*INSTRUCTIONS TO FOLLOW:*
Up to and including the line that contains "intros E. apply", reproduce every line exactly, beginning with the first line below.

※ ※ ※

Lemma obj_get_filter (f : jsstr * A -> bool) o k :
  NoDup o.*1 -> obj_get k (List.filter f o) = v ← obj_get k o; if f (k, v) then Some v else None.
Proof.
  induction o as [|[x v] o IH]; intros Hn; [done|]. apply NoDup_cons in Hn as [Hx Hn]. cbn.
  assert (Hout : str_eqb k x = true -> obj_get k o = None).
  { intros E. apply str_eqb_true in E as ->. by apply obj_get_none. }
  destruct (f (x, v)) eqn:Ef; cbn; destruct (str_eqb k x) eqn:E; rewrite ?IH by done; try done.
  - apply str_eqb_true in E as ->. cbn. by rewrite Ef.
  - rewrite Hout by done. apply str_eqb_true in E as ->. cbn. by rewrite Ef.
Qed.
Lemma obj_filter_NoDup (f : jsstr * A -> bool) o : NoDup o.*1 -> NoDup (List.filter f o).*1.
Proof. intros H. eapply sublist_NoDup; [exact H|]. apply (sublist_map fst), sublist_bfilter. Qed.
Lemma obj_set_nonempty k v o : obj_set k v o <> [].
Proof.
  unfold obj_set. destruct (obj_get k o) eqn:E.
  - destruct o as [|[x w] o]; [done|]. cbn. by destruct (str_eqb k x).
  - destruct o as [|[x w] o]; [done|]. cbn. by destruct (key_before k x).
Qed.
Lemma obj_replace_insert k v w o : obj_get k o = None -> obj_replace k v (obj_insert k w o) = obj_insert k v o.
Proof.
  induction o as [|[x u] o IH]; cbn; [by rewrite str_eqb_refl|]. destruct (str_eqb k x) eqn:E; [done|].
  intros H. destruct (key_before k x); cbn; [by rewrite str_eqb_refl|]. by rewrite E, IH.
Qed.
Lemma obj_replace_replace k v w o : obj_replace k v (obj_replace k w o) = obj_replace k v o.
Proof. induction o as [|[x u] o IH]; [done|]. cbn. destruct (str_eqb k x) eqn:E; cbn; rewrite E; [done|by rewrite IH]. Qed.
(** The last assignment wins. *)
Lemma obj_set_set k v w o : obj_set k v (obj_set k w o) = obj_set k v o.
Proof.
  unfold obj_set at 1. rewrite obj_get_set_eq. unfold obj_set. destruct (obj_get k o) eqn:E.
  - apply obj_replace_replace.
  - by apply obj_replace_insert.
Qed.
Lemma obj_replace_comm k k' v w o : k <> k' ->
  obj_replace k v (obj_replace k' w o) = obj_replace k' w (obj_replace k v o).
Proof.
  intros Hne. induction o as [|[x u] o IH]; [done|]. cbn.
  destruct (str_eqb k' x) eqn:E1, (str_eqb k x) eqn:E2; cbn; rewrite ?E1, ?E2; try done; [|by rewrite IH].
  apply str_eqb_true in E1, E2. congruence.
Qed.
Lemma obj_replace_insert_comm k k' v w o : k <> k' ->
  obj_replace k v (obj_insert k' w o) = obj_insert k' w (obj_replace k v o).
Proof.
  intros Hne. apply str_eqb_false in Hne as E. induction o as [|[x u] o IH]; cbn; [by rewrite E|].
  destruct (key_before k' x) eqn:Eb; cbn.
  - rewrite E. destruct (str_eqb k x); cbn; by rewrite Eb.
  - destruct (str_eqb k x) eqn:Ex; cbn; rewrite Eb; [done|by rewrite IH].
Qed.
(** An assignment to a key that is there commutes with one to another key. *)
Lemma obj_set_comm k k' v w o : k <> k' -> is_Some (obj_get k o) ->
  obj_set k v (obj_set k' w o) = obj_set k' w (obj_set k v o).
Proof.
  intros Hne [u Hu].
  assert (E : forall o', obj_get k o' = Some u -> obj_set k v o' = obj_replace k v o').
  { intros o' H. unfold obj_set. by rewrite H. }
  rewrite (E o Hu), E by (by rewrite obj_get_set_ne). unfold obj_set. rewrite obj_get_replace.
  rewrite (proj2 (str_eqb_false k' k)) by congruence.
  destruct (obj_get k' o); [by apply obj_replace_comm|by apply obj_replace_insert_comm].
Qed.
End ObjectLemmas.
(** Opening a model in the editor and committing it untouched changes the
    pricing of no model: the model edited and all others keep their snapshots.
    The model has no conflict between a fixed price and ratios, its entries are
    numbers and its expression, if any, is in the form the editor prints. *)
Theorem untouched_save_stable t s row snap m model :
  parse_maps (drafts s) = Some m -> sound_maps m -> regular m model -> trim model = model ->
  snapshot_of m model = Some snap -> hasConflict snap = false -> draft row = Some snap ->
  exists b s' m', commitOpenEditor t (handleEdit row s) = Some (b, s') /\ parse_maps (drafts s') = Some m' /\
    forall model', snapshot_of m' model' = snapshot_of m model'.
Proof.
  intros Hp Hm Hr Htrim Hs Hc Hrow. destruct (snapshot_cases m model snap Hs) as [Ev Hcases].
  unfold commitOpenEditor, handleEdit. cbn [editorOpen shown setEditData negb drafts].
  destruct (commitDraft t (open_panel (Some (edited_data row)))) as [d|] eqn:Ed; [|by exists false; eexists; exists m].
  apply open_commit in Ed as (Hname & Hvals & Hmode & Hexpr & Hrules).
  assert (He : values (edited_data row) = snapshot_values m model) by (unfold edited_data; by rewrite Hrow).
  assert (Hn : values d name = model) by (rewrite Hname, He; done).
  rewrite He in Hvals, Hmode.
  assert (Hmode' : billingMode d = billingMode (data snap) /\ (billingMode d = "tiered_expr"%js ->
      billingExpr d = billingExpr (data snap) /\ requestRuleExpr d = requestRuleExpr (data snap))).
  { unfold edited_data in Hmode, Hexpr, Hrules. rewrite Hrow in Hmode, Hexpr, Hrules. cbn [billingMode billingExpr requestRuleExpr] in *.
    rewrite Ev in *. destruct (is_tiered (entry m BillingMode model)).
    - destruct Hcases as [Hb _]. rewrite Hb in *. rewrite str_eqb_refl in *. cbn in *. by rewrite Hmode, Hexpr, Hrules.
    - destruct Hcases as (Hb & _). rewrite Hb in *. destruct (truthy (snapshot_values m model price)); cbn in *; by rewrite Hmode. }
  destruct Hmode' as [Hmd Hex].
  assert (Hd : printable_numbers d).
  { intros f Hf. rewrite Hvals by done. destruct (option_of_field f) as [key|] eqn:Ef; [|by destruct f].
    destruct (saved_entry m model f key Hr Ef) as [-> _]. destruct (rg_numbers m model Hr f key Ef) as [->|(n & -> & Hb)]; [done|].
    by constructor. }
  unfold persistPricingData. cbn [drafts]. rewrite Hp. cbn [mbind option_bind fold_left]. rewrite Hn.
  exists true. eexists. exists (price_model d m model). split; [done|]. cbn [drafts setEditData set_drafts].
  split; [by apply parse_print, sound_price|]. intros model'.
  destruct (decide (model' = model)) as [->|Hne].
  - apply (save_same m model snap d); try done. intros f Hf. rewrite Ev. apply Hvals. by intros ->.
  - apply snapshot_entries. intros key. rewrite entry_price_model. by rewrite (proj2 (str_eqb_false model' model)).
Qed.

(** * What a commit loses *)

(** Edits that leave the fixed price field as it is. *)
Inductive edits_but_price (p : panel) : panel -> Prop :=
| edits_none : edits_but_price p p
| edits_step q r : edits_but_price p q -> panel_edit q r -> form r price = form q price -> edits_but_price p r.

(** A fixed price cannot be replaced by ratios in the editor: once a model
    with a fixed price is open, switching to per-token and typing any prices
    has no effect, the committed data is saved as the old fixed price and every
    ratio typed is dropped. *)
Theorem fixed_price_sticks t e p d m model :
  truthy (values e price) = true -> is_finite (parse_float (values e price)) = true ->
  edits_but_price (open_panel (Some e)) p -> pricingMode p <> "tiered_expr"%js -> commitDraft t p = Some d ->
  obj_get model (price_model d m model ModelPrice) = Some (JNum (parse_float (values e price))) /\
  forall key, key <> ModelPrice -> obj_get model (price_model d m model key) = None.
Proof.
  intros Ht Hf Hed Hmode Hd.
  assert (Hp : form p price = values e price) by (clear Hmode Hd; induction Hed as [|q r _ IH _ E]; [done|by rewrite E]).
  assert (Hdv : values d price = values e price /\ billingMode d = pricingMode p).
  { unfold commitDraft in Hd. destruct (trigger _ _); [done|]. destruct (validatePricingValues _ _); [done|].
    injection Hd as <-. cbn [buildSubmitData values billingMode]. by rewrite upd_ne. }
  destruct Hdv as [E1 E2]. apply str_eqb_false in Hmode.
  assert (H : forall key, obj_get model (price_model d m model key) = priced d key).
  { intros key. pose proof (entry_price_model d m model key model) as H. by rewrite str_eqb_refl in H. }
  split; [|intros key Hk]; rewrite H; unfold priced; rewrite E1, E2, Hmode, Ht; cbn [negb andb orb].
  - unfold saved_number. by rewrite Ht, Hf.
  - by destruct key.
Qed.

※ ※ ※

*OUTPUT OF THE EXERCISE:*
Lemma obj_get_filter (f : jsstr * A -> bool) o k :
  NoDup o.*1 -> obj_get k (List.filter f o) = v ← obj_get k o; if f (k, v) then Some v else None.
Proof.
  induction o as [|[x v] o IH]; intros Hn; [done|]. apply NoDup_cons in Hn as [Hx Hn]. cbn.
  assert (Hout : str_eqb k x = true -> obj_get k o = None).
  { intros E. apply str_eqb_true in E as ->. by apply obj_get_none. }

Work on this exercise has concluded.